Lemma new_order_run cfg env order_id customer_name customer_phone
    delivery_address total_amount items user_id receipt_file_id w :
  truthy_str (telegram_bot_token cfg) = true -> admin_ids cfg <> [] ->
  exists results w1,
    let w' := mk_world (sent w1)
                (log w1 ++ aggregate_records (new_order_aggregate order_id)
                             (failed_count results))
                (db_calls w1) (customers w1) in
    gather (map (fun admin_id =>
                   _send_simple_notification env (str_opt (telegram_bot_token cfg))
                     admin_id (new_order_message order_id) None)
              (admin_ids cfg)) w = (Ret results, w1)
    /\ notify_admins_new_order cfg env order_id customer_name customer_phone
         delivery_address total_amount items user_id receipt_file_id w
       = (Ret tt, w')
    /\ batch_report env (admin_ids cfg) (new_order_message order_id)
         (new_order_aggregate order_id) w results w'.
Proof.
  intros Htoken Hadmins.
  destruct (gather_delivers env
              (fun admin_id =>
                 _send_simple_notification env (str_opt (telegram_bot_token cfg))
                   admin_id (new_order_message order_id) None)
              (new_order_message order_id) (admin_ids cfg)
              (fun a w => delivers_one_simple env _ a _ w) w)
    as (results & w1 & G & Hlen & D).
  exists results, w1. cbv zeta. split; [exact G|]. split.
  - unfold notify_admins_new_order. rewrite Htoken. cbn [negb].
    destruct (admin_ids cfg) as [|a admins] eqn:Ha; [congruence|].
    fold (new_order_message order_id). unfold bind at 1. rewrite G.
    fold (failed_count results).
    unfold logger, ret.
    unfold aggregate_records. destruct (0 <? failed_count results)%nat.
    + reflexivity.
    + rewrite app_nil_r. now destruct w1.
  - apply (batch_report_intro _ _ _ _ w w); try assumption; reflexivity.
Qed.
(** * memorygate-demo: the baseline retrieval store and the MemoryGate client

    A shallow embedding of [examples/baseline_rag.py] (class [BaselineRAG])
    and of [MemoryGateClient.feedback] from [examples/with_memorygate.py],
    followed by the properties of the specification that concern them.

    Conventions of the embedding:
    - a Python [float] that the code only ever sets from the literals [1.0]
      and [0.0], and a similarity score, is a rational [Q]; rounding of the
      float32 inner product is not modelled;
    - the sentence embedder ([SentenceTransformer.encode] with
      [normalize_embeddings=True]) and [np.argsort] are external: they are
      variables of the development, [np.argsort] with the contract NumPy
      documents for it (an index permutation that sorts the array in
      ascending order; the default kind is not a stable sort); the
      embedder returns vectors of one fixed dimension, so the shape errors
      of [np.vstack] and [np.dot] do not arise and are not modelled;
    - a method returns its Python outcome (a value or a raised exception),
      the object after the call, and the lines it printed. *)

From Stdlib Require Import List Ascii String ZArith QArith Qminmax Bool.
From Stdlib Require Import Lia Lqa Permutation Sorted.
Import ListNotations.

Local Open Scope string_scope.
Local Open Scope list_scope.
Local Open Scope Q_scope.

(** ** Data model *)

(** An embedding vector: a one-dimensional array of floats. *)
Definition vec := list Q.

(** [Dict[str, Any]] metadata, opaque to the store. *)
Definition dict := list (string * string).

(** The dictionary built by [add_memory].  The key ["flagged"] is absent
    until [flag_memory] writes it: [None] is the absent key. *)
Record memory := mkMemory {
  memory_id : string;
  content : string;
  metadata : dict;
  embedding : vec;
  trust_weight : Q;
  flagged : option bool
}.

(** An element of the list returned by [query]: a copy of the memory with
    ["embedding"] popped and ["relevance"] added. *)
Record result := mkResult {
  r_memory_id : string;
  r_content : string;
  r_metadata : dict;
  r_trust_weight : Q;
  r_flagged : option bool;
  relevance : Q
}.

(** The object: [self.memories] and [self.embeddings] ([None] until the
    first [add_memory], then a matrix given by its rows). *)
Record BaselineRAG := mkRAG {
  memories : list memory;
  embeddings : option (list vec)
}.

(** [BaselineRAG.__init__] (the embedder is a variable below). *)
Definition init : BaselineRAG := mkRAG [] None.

* * * *

◆ REQUIRED WORK: Your answer should be the lines of the listing above between the line holding "- a method returns" and the line holding "From Stdlib Require Import List", inclusive, restated word for word and alone.

◆ RESPONSE BOX:
    - a method returns its Python outcome (a value or a raised exception),
      the object after the call, and the lines it printed. *)

From Stdlib Require Import List Ascii String ZArith QArith Qminmax Bool.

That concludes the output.